Badania przeprowadzone przez Hurda i innych, w tym anestezjologa z Uniwersytetu Kalifornijskiego w San Diego, Marka Wallace'a - który patrzył na konopie indyjskie jako alternatywny środek przeciwbólowy od ponad 20 lat - są kontynuowane, mimo że badanie medycznych zastosowań marihuany jest trudne ze względu na jej status. lek z harmonogramu 1.

„Myślę, że to jedna z tych sytuacji, w których każdy odpowiedzialny za całą tę dyskusję chce mieć więcej danych” - przyznaje Gupta. „Sytuacja, w której myślę, że się znajdujemy, polega na tym, że nie ma prawdziwego mechanizmu, za pomocą którego można by uzyskać te dane, biorąc pod uwagę obowiązujące obecnie przepisy dotyczące medycznej marihuany”.

Debata na temat tego, jak badać marihuanę - a nawet czy powinniśmy ją badać - również trwa, chociaż może nadejść ostateczna rozgrywka. W kwietniu 2018 roku komisja amerykańskiej Agencji ds.Żywności i Leków jednogłośnie zaleciła dopuszczenie leku na bazie konopi indyjskich - Epidiolex - do leczenia padaczki. To stawia FDA w dziwnej sytuacji; agencja federalna dająca zielone światło dla narkotyku na bazie konopi indyjskich, mimo że pozostaje on nielegalny na poziomie federalnym. FDA będzie głosować nad ostatecznym zatwierdzeniem leku w czerwcu.

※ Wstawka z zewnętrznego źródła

Definition tun_start (null : bool) : M world Z :=
  if null then mret (- EINVAL)
  else
    w ← gets tun;
    match api w with
    | None => mret (- ENODEV)
    | Some _ =>
        if negb (Z.land (sts_flags w) TUN_STATE_READY =? TUN_STATE_READY)
        then mret (- ENODEV)
        else mret 0
    end.

(** The getters: the code and what is stored through a non-NULL out pointer. *)
Definition getter {A} (f : tun_iface_t → A) (tun : option tun_iface_t) (out : option A)
    : Z * option A :=
  match tun, out with
  | Some t, Some _ => (0, Some (f t))
  | _, _ => (- EINVAL, out)
  end.

Definition tun_get_flags := getter sts_flags.
Definition tun_get_fd := getter tun_fd.
Definition tun_get_mtu := getter mtu.
Definition tun_get_ip := getter ip.
Definition tun_get_dns1 := getter dns1.
Definition tun_get_dns2 := getter dns2.
Definition tun_get_mask := getter mask.
Definition net_of (t : tun_iface_t) : Z := Z.land (ip t) (mask t).
Definition tun_get_net := getter net_of.

Definition tun_get_ifname (tun : option tun_iface_t) (buf : option string) (buf_len : Z)
    : Z * option string :=
  match tun with
  | None => (- EINVAL, buf)
  | Some t => safe_strcpy buf buf_len (Some (ifname t)) IFNAMSIZ
  end.

Definition tun_get_ip_str (tun : option tun_iface_t) (buf : option string) (buf_len : Z) :=
  match tun with
  | None => (- EINVAL, buf)
  | Some t => in_addr_to_str (Some (ip t)) buf buf_len
  end.
Definition tun_get_mask_str (tun : option tun_iface_t) (buf : option string) (buf_len : Z) :=
  match tun with
  | None => (- EINVAL, buf)
  | Some t => in_addr_to_str (Some (mask t)) buf buf_len
  end.
Definition tun_get_net_str (tun : option tun_iface_t) (buf : option string) (buf_len : Z) :=
  match tun with
  | None => (- EINVAL, buf)
  | Some t => in_addr_to_str (Some (net_of t)) buf buf_len
  end.
Definition tun_get_ip_cidr (tun : option tun_iface_t) (buf : option string) (buf_len : Z) :=
  match tun with
  | None => (- EINVAL, buf)
  | Some t =>
      let p := mask_to_prefix (mask t) in
      if p <? 0 then (p, buf) else in_addr_to_cidr (Some (ip t)) (Some (mask t)) buf buf_len
  end.
Definition tun_get_net_cidr (tun : option tun_iface_t) (buf : option string) (buf_len : Z) :=
  match tun with
  | None => (- EINVAL, buf)
  | Some t => in_addr_to_cidr (Some (net_of t)) (Some (mask t)) buf buf_len
  end.

(** ** The wrappers over the driver

    [table] gives the contents of the driver tables. *)
Section wrappers.
Context (table : api_id → tun_api_table_t).

(** The DISPATCH_SYS_API macro followed by the call [k]. *)
Definition dispatch {A} (null : bool) (func_name : tun_api_table_t → option A)
    (k : A → M world Z) : M world Z :=
  if null then mret (- EINVAL)
  else
    t ← gets tun;
    match api t with
    | None => mret (- ENODEV)
    | Some a =>
        match func_name (table a) with
        | None => mret (- ENOSYS)
        | Some f => k f
        end
    end.

(** [int ret = call; if (ret == 0) { eff } return ret;] *)
Definition on_success (call : M world Z) (eff : M world ()) : M world Z :=
  ret ← call;
  (if ret =? 0 then eff else mret ());;
  mret ret.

"Jeśli zostanie zatwierdzony przez FDA , co prawdopodobnie zrobi, myślę, że prawdopodobnie najbardziej rażącą hipokryzją w tym momencie będzie dalsze używanie konopi indyjskich jako narkotyku z harmonogramu 1, podczas gdy w tym samym czasie lek na bazie konopi indyjskich będzie Zatwierdzone przez FDA ”- mówi Gupta. „To może być to, czego ostatecznie potrzeba do zmiany harmonogramu [marihuany] [z narkotyków z Wykazu 1]”.

Zmiana harmonogramu ułatwiłaby badania i, być może pewnego dnia, odblokować bardziej zatwierdzone przez władze federalne zastosowania dla rośliny, która może jeszcze odegrać główną rolę w poprawie - a nawet ratowaniu - tysięcy amerykańskich istnień ludzkich przed uzależnieniem od opioidów.

Teraz to jest interesujące

Sanjay Gupta mówi, że wyobraża sobie piąty film z serii „Weed”, chociaż może to potrwać rok lub dłużej. „Domyślam się, że w przyszłym roku będziemy świadkami znaczącej transformacji w odniesieniu do medycznej marihuany w tym kraju”, mówi, wskazując na oczekiwaną akceptację Epidiolexu na bazie konopi. „Widzimy coś, czego nigdy wcześniej nie widziałem w moim życiu medycznym… zupełnie nową klasę leków, które można stosować w leczeniu wielu różnych chorób”.